Aliás, “os meninos de Liverpool”, são mencionados em outras tantas músicas do artista. Dentre elas, cito o "Comentário a respeito de John" que torna brasileiro o inesquecível John Lennon ao chamá-lo de “João” e afirmar que “o tempo andou mexendo com a gente sim”.
João Cabral de Melo Neto, Carlos Drummond de Andrade, José de Alencar, Bob Dylan e outros nomes foram embalados na alucinação de Belchior, o que mostra a grandeza de seu “Coração Selvagem” repleto de pressa de viver. O cantor incorporou o Brasil e seus fantasmas escondidos em porões de memórias.

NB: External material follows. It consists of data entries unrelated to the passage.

Lemma scan_number_length s lit r : scan_number s = Some (lit, r) -> (String.length r < String.length s)%nat.
Proof.
  unfold scan_number. destruct (match s with String c r0 => if Ascii.eqb c "-" then ("-", r0) else ("", s) | _ => ("", s) end) as [sg s1] eqn:E1.
  assert (String.length s1 <= String.length s)%nat as H1.
  { destruct s as [|c s0]; [injection E1 as <- <-; lia|]. destruct (Ascii.eqb c "-"); injection E1 as <- <-; cbn; lia. }
  destruct (scan_int_part s1) as [[i s2]|] eqn:E2; [|discriminate].
  assert (String.length s2 < String.length s1)%nat as H2.
  { unfold scan_int_part in E2. destruct s1 as [|c s0]; [discriminate|]. case_match; [injection E2 as <- <-; cbn; lia|].
    destruct (is_dig c); [|discriminate]. destruct (span_digits s0) as [d r'] eqn:Ed. injection E2 as <- <-.
    apply span_digits_length in Ed. cbn. lia. }
  destruct (scan_fraction s2) as [[fr s3]|] eqn:E3; [|discriminate].
  assert (String.length s3 <= String.length s2)%nat as H3.
  { unfold scan_fraction in E3. destruct s2 as [|c s0]; [injection E3 as <- <-; lia|].
    destruct (decide (c = "."%char)) as [->|Hne].
    - destruct (span_digits s0) as [d r'] eqn:Ed. case_match; [discriminate|]. injection E3 as <- <-. apply span_digits_length in Ed. cbn. lia.
    - assert (Some ("", String c s0) = Some (fr, s3)) as E.
      { destruct c as [[] [] [] [] [] [] [] []]; try exact E3. now exfalso. }
      injection E as <- <-. lia. }
  destruct (scan_exponent s3) as [[ex s4]|] eqn:E4; [|discriminate]. intros [= <- <-].
  enough (String.length s4 <= String.length s3)%nat by lia.
  unfold scan_exponent in E4. destruct s3 as [|c s0]; [injection E4 as <- <-; lia|]. case_match; [|injection E4 as <- <-; lia].
  destruct (scan_sign s0) as [sg' s''] eqn:Es. unfold scan_sign in Es.
  destruct (span_digits s'') as [d r'] eqn:Ed. case_match; [discriminate|]. injection E4 as <- <-. apply span_digits_length in Ed.
  destruct s0 as [|c0 r0]; [injection Es as <- <-; cbn in *; lia|]. destruct (_ || _) in Es; injection Es as <- <-; cbn in *; lia.
Qed.

(** Whether the next byte is [c]. *)
Definition starts (c : ascii) (s : string) : option string :=
  match s with String a r => if Ascii.eqb a c then Some r else None | EmptyString => None end.

Lemma starts_length c s r : starts c s = Some r -> (String.length r < String.length s)%nat.
Proof. destruct s as [|a s]; cbn; [discriminate|]. case_if; [intros [= ->]; lia|discriminate]. Qed.

(** What follows an opening bracket: the closing one, or items. *)
Definition container {A} (close : ascii) (items : string -> option (list A * string)) (s : string) : option (list A * string) :=
  match starts close (skip_space s) with
  | Some r => Some ([], r)
  | None => items (skip_space s)
  end.

(** One step of each scanner, as an equation on any fuel. *)
Definition value_step (elems : string -> option (list (string * json) * string))
    (members : string -> option (list (string * (string * json)) * string)) (depth : Z) (s : string) : option (json * string) :=
  match s with
  | EmptyString => None
  | String c s' =>
      if Ascii.eqb c "034" then
        match scan_string s' with Some (raw, r) => Some (JString raw, r) | None => None end
      else if Ascii.eqb c "{" then
        if maxNestingDepth <=? depth then None
        else match container "}" members s' with Some (ms, r) => Some (JObject ms, r) | None => None end
      else if Ascii.eqb c "[" then
        if maxNestingDepth <=? depth then None
        else match container "]" elems s' with Some (es, r) => Some (JArray es, r) | None => None end
      else if has_prefix "null" s then Some (JNull, str_drop 4 s)
      else if has_prefix "true" s then Some (JBool true, str_drop 4 s)
      else if has_prefix "false" s then Some (JBool false, str_drop 5 s)
      else match scan_number s with Some (lit, r) => Some (JNumber lit, r) | None => None end
  end.

Lemma scan_value_S f d s : scan_value (S f) d s = value_step (scan_elems f (d + 1)) (scan_members f (d + 1)) d s.
Proof.
  destruct s as [|c s']; [reflexivity|]. cbn [scan_value value_step].
  destruct (Ascii.eqb c "034"); [reflexivity|].
  destruct (Ascii.eqb c "{"); [|destruct (Ascii.eqb c "["); [|reflexivity]].
  all: destruct (maxNestingDepth <=? d); [reflexivity|]; unfold container, starts;
    destruct (skip_space s') as [|c1 t1]; [reflexivity|]; destruct c1 as [[] [] [] [] [] [] [] []]; reflexivity.
Qed.

(** The closing byte, or the comma and what follows it. *)
Definition after_item {A} (close : ascii) (x : A) (next : string -> option (list A * string)) (r : string) : option (list A * string) :=
  match starts close (skip_space r) with
  | Some r1 => Some ([x], r1)
  | None =>
      match starts "," (skip_space r) with
      | Some r1 => match next (skip_space r1) with Some (xs, r2) => Some (x :: xs, r2) | None => None end
      | None => None
      end
  end.

Lemma scan_elems_S f d s :
  scan_elems (S f) d s =
  match scan_value f d s with
  | None => None
  | Some (v, r) => after_item "]" (consumed s r, v) (scan_elems f d) r
  end.
Proof.
  cbn [scan_elems]. destruct (scan_value f d s) as [[v r]|]; [|reflexivity]. unfold after_item, starts.
  destruct (skip_space r) as [|c t]; [reflexivity|]. destruct c as [[] [] [] [] [] [] [] []]; reflexivity.
Qed.

Lemma scan_members_S f d s :
  scan_members (S f) d s =
  match starts "034" s with
  | None => None
  | Some s' =>
      match scan_string s' with
      | None => None
      | Some (key, r) =>
          match starts ":" (skip_space r) with
          | None => None
          | Some r1 =>
              match scan_value f d (skip_space r1) with
              | None => None
              | Some (v, r2) => after_item "}" (key, (consumed (skip_space r1) r2, v)) (scan_members f d) r2
              end
          end
      end
  end.
Proof.
  cbn [scan_members]. unfold starts at 1. destruct s as [|c s]; [reflexivity|].
  destruct (Ascii.eqb_spec c "034") as [->|Hne].
  2: { destruct c as [[] [] [] [] [] [] [] []]; try reflexivity. now exfalso. }
  destruct (scan_string s) as [[key r]|]; [|reflexivity]. unfold starts at 1.
  destruct (skip_space r) as [|c1 t1]; [reflexivity|]. destruct (Ascii.eqb_spec c1 ":") as [->|Hne].
  2: { destruct c1 as [[] [] [] [] [] [] [] []]; try reflexivity. now exfalso. }
  destruct (scan_value f d (skip_space t1)) as [[v r2]|]; [|reflexivity]. unfold after_item, starts.
  destruct (skip_space r2) as [|c2 t2]; [reflexivity|]. destruct c2 as [[] [] [] [] [] [] [] []]; reflexivity.
Qed.

Lemma after_item_length {A} close (x : A) next r xs r' n :
  (String.length r <= n)%nat ->
  (forall s ys t, (String.length s < n)%nat -> next s = Some (ys, t) -> (String.length t < n)%nat) ->
  (0 < n)%nat -> after_item close x next r = Some (xs, r') -> (String.length r' < n)%nat.
Proof.
  intros Hr Hn Hp. unfold after_item. pose proof (skip_space_length r).
  destruct (starts close (skip_space r)) as [r1|] eqn:E1; [intros [= <- <-]; apply starts_length in E1; lia|].
  destruct (starts "," (skip_space r)) as [r1|] eqn:E2; [|discriminate]. apply starts_length in E2. pose proof (skip_space_length r1).
  destruct (next (skip_space r1)) as [[ys t]|] eqn:En; [|discriminate]. intros [= <- <-]. eapply Hn; [|exact En]. lia.
Qed.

Escrever sobre Belchior é sempre um desafio, principalmente na data que celebra seu 75º aniversário. Ele se foi em 2017, mas com essa sua última e talvez maior andança, mostrou que “punhais de amor traídos, completaram seu destino" e se fez eterno no imaginário de tantos fãs pelo mundo afora.
Sem qualquer medo de errar, afirmo que sua imagem é a de maior importância dentro do leque musical cearense. Sua identificação com o público é enorme e ouso dizer libertário. Até quando resolveu se auto exilar de sua carreira, o sobralense fez o que muitos de nós queríamos fazer: jogar tudo para cima e aprender de que lado nasce o sol.

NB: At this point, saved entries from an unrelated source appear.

(* ===== verification/BatchProps.v ===== *)
(** * Theorems on JSON-RPC ids, request bodies and batch responses *)

From S2P Require Import Prelude GoStrings Utf8 Json JsonProps JsonRpc.
From Stdlib Require Import ZArith Lia Bool Ascii String.
From stdpp Require Import base gmap strings sets fin_sets numbers list.

Open Scope string_scope.
Open Scope Z_scope.

(** ** Values in front of a delimiter *)

(** [rest] does not continue a number. *)
Definition ends_number (rest : string) : bool :=
  match rest with
  | EmptyString => true
  | String c _ => negb (is_dig c) && negb (Ascii.eqb c ".") && negb (Ascii.eqb c "e") && negb (Ascii.eqb c "E")
  end.

Fixpoint all_digits (s : string) : bool :=
  match s with EmptyString => true | String c s' => is_dig c && all_digits s' end.

Lemma all_digits_app a b : all_digits (a +:+ b) = all_digits a && all_digits b.
Proof.
  induction a as [|c a IH]; [reflexivity|]. change (is_dig c && all_digits (a +:+ b) = is_dig c && all_digits a && all_digits b).
  now rewrite IH, andb_assoc.
Qed.

Lemma digit_of_dig d : 0 <= d < 10 -> is_dig (digit_of d) = true /\ (Ascii.eqb (digit_of d) "0" = true -> d = 0).
Proof.
  intros H.
  assert (d = 0 \/ d = 1 \/ d = 2 \/ d = 3 \/ d = 4 \/ d = 5 \/ d = 6 \/ d = 7 \/ d = 8 \/ d = 9) as Hd by lia.
  destruct Hd as [-> | [-> | [-> | [-> | [-> | [-> | [-> | [-> | [-> | ->]]]]]]]]]; split; (reflexivity || discriminate).
Qed.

São 75 anos de sonho, sangue e América do Sul! Belchior segue estampado pelos muros do país e invoca uma revolução individual em corpos e mentes. Seu nome faz crer que nas artes, diferentemente do mundo, as pessoas não são substituíveis e vidas não são postas em vão pois permanecem tendo sentido mesmo após do fim.
O tempo pode ter passado, as velas do Mucuripe até estão diferentes, mas a música segue viva em peitos desertos. Os galos, noites e quintais permanecem na memória do cearense, repleta de medo da morte ou do avião.
É Belchior, hoje só resta a saudade do verde marinho, mas sigo cantando muito mais sem esquecer que sou pessoa e conheço o meu lugar! Obrigado, poeta!
*Esse texto reflete, exclusivamente, a opinião do autor.